The OS kernel needs to provide user space processes with access to kernel-managed resources such as files, devices, network sockets, processes, threads, etc. In order to do so, there needs to be some way of identifying these individual resources to the kernel. And then the question is, should every type of resource have a distinct type of identifier? Or should we have a single type of identifier which could refer to an instance of any one of those types of resources?

The pure "everything is a file descriptor" ideology (or its Windows NT equivalent, "everything is a handle") says we should have a single type of identifier, the file descriptor (or handle), which can represent resources of any type for which the process can invoke kernel services – processes, threads, files, network sockets, etc.

Standardised POSIX does a poor job of living up to this ideology, since APIs for managing processes (kill, waitpid, fork, etc) take and return PIDs, not file descriptors. Since a process is not a file descriptor, I can't select()/poll() on it. Using PIDs is also prone to race conditions, whereas file descriptors are less prone to this problem (although not completely immune from it.)

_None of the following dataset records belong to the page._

(** * realtime_imu.py: buffer governance and latest-sample selection

    A shallow embedding of the [RealTimeIMU] class of [src/realtime_imu.py]
    (serial read path, buffer clearing, freshness display, mode switching)
    and the properties of its specification that can be settled on it.

    Conventions of the embedding:
    - Python floats (angles, wall-clock times, timeouts) are rationals [Q]
      with exact arithmetic; the thresholds 0.5, 2, 0.05 and 0.001 are the
      decimal constants of the source.
    - The object [self] is the record [RealTimeIMU]; a method is a
      computation in the monad [M], which threads the object and carries
      Python exceptions.  State written before an exception is raised
      stays written, as in Python.
    - The serial device (pyserial) is an external collaborator; it is the
      record [Serial] with the four operations the program calls.
    - [print] appends a [message] to the [stdout] field. *)

From Stdlib Require Import QArith Lqa ZArith NArith Lia Bool List.
From Stdlib Require Import Strings.String Strings.Ascii Strings.Byte.
Import ListNotations.

Local Open Scope Q_scope.

(** ** Rational comparison as the program's float comparison *)

Definition Qltb (x y : Q) : bool :=
  (Qnum x * QDen y <? Qnum y * QDen x)%Z.

(** ** Python text primitives used by the read path *)

Module PyText.

Definition LF : byte := x0a.

(** [bytes.decode('utf-8')]: the well-formed byte sequences of UTF-8
    (no overlong forms, no surrogates, nothing above U+10FFFF).  The
    decoded text is kept as its UTF-8 bytes in a [string]. *)
Definition cont (b : byte) : bool :=
  (128 <=? Byte.to_N b)%N && (Byte.to_N b <=? 191)%N.

Definition between (lo hi : N) (b : byte) : bool :=
  (lo <=? Byte.to_N b)%N && (Byte.to_N b <=? hi)%N.

Fixpoint utf8_valid (bs : list byte) : bool :=
  match bs with
  | [] => true
  | b0 :: r =>
      if between 0 127 b0 then utf8_valid r
      else if between 194 223 b0 then
        match r with
        | b1 :: r1 => cont b1 && utf8_valid r1
        | _ => false
        end
      else if between 224 239 b0 then
        match r with
        | b1 :: b2 :: r2 =>
            (if between 224 224 b0 then between 160 191 b1
             else if between 237 237 b0 then between 128 159 b1
             else cont b1)
            && cont b2 && utf8_valid r2
        | _ => false
        end
      else if between 240 244 b0 then
        match r with
        | b1 :: b2 :: b3 :: r3 =>
            (if between 240 240 b0 then between 144 191 b1
             else if between 244 244 b0 then between 128 143 b1
             else cont b1)
            && cont b2 && cont b3 && utf8_valid r3
        | _ => false
        end
      else false
  end.

Definition decode (bs : list byte) : option string :=
  if utf8_valid bs then Some (string_of_list_byte bs) else None.

(** [str.strip()] with no argument strips the characters Python counts
    as whitespace: U+0009-000D, U+001C-001F, U+0020, U+0085, U+00A0,
    U+1680, U+2000-200A, U+2028, U+2029, U+202F, U+205F and U+3000.  The
    text is held as its UTF-8 bytes, so the characters above U+007F are
    recognised by their encodings, two or three bytes long; in
    well-formed UTF-8 these byte sequences occur only as those
    characters. *)
Definition is_space (a : ascii) : bool :=
  let n := nat_of_ascii a in
  ((9 <=? n) && (n <=? 13))%nat || ((28 <=? n) && (n <=? 32))%nat.

(** U+0085 (C2 85) and U+00A0 (C2 A0). *)
Definition is_space2 (a b : ascii) : bool :=
  let x := nat_of_ascii a in
  let y := nat_of_ascii b in
  ((x =? 194) && ((y =? 133) || (y =? 160)))%nat.

(** U+1680 (E1 9A 80), U+2000-200A (E2 80 80 .. E2 80 8A), U+2028,
    U+2029, U+202F (E2 80 A8, A9, AF), U+205F (E2 81 9F) and U+3000
    (E3 80 80). *)
Definition is_space3 (a b c : ascii) : bool :=
  let x := nat_of_ascii a in
  let y := nat_of_ascii b in
  let z := nat_of_ascii c in
  (((x =? 225) && (y =? 154) && (z =? 128))
   || ((x =? 226) && (y =? 128)
       && (((128 <=? z) && (z <=? 138)) || (z =? 168) || (z =? 169) || (z =? 175)))
   || ((x =? 226) && (y =? 129) && (z =? 159))
   || ((x =? 227) && (y =? 128) && (z =? 128)))%nat.

Fixpoint lstrip (s : string) : string :=
  match s with
  | EmptyString => EmptyString
  | String a r =>
      if is_space a then lstrip r
      else
        match r with
        | String b r1 =>
            if is_space2 a b then lstrip r1
            else
              match r1 with
              | String c r2 => if is_space3 a b c then lstrip r2 else s
              | EmptyString => s
              end
        | EmptyString => s
        end
  end.

Fixpoint rev_onto (s acc : string) : string :=
  match s with
  | EmptyString => acc
  | String a r => rev_onto r (String a acc)
  end.

Definition reversed (s : string) : string := rev_onto s EmptyString.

The process descriptor functions such as pdfork provided by FreeBSD do a much better job of living up to "everything is a file descriptor" ideology than pure standardised POSIX does.

> I don't believe everything can be abstracted as a file considering that ioctl() breaks that abstraction. For example, what is it to "read from /proc/{pid for Chrome}"?

Why must every file support read() and write()? Some device files or other special files might only support ioctl(), and maybe also select() and poll(), and I see nothing in principle is wrong with that.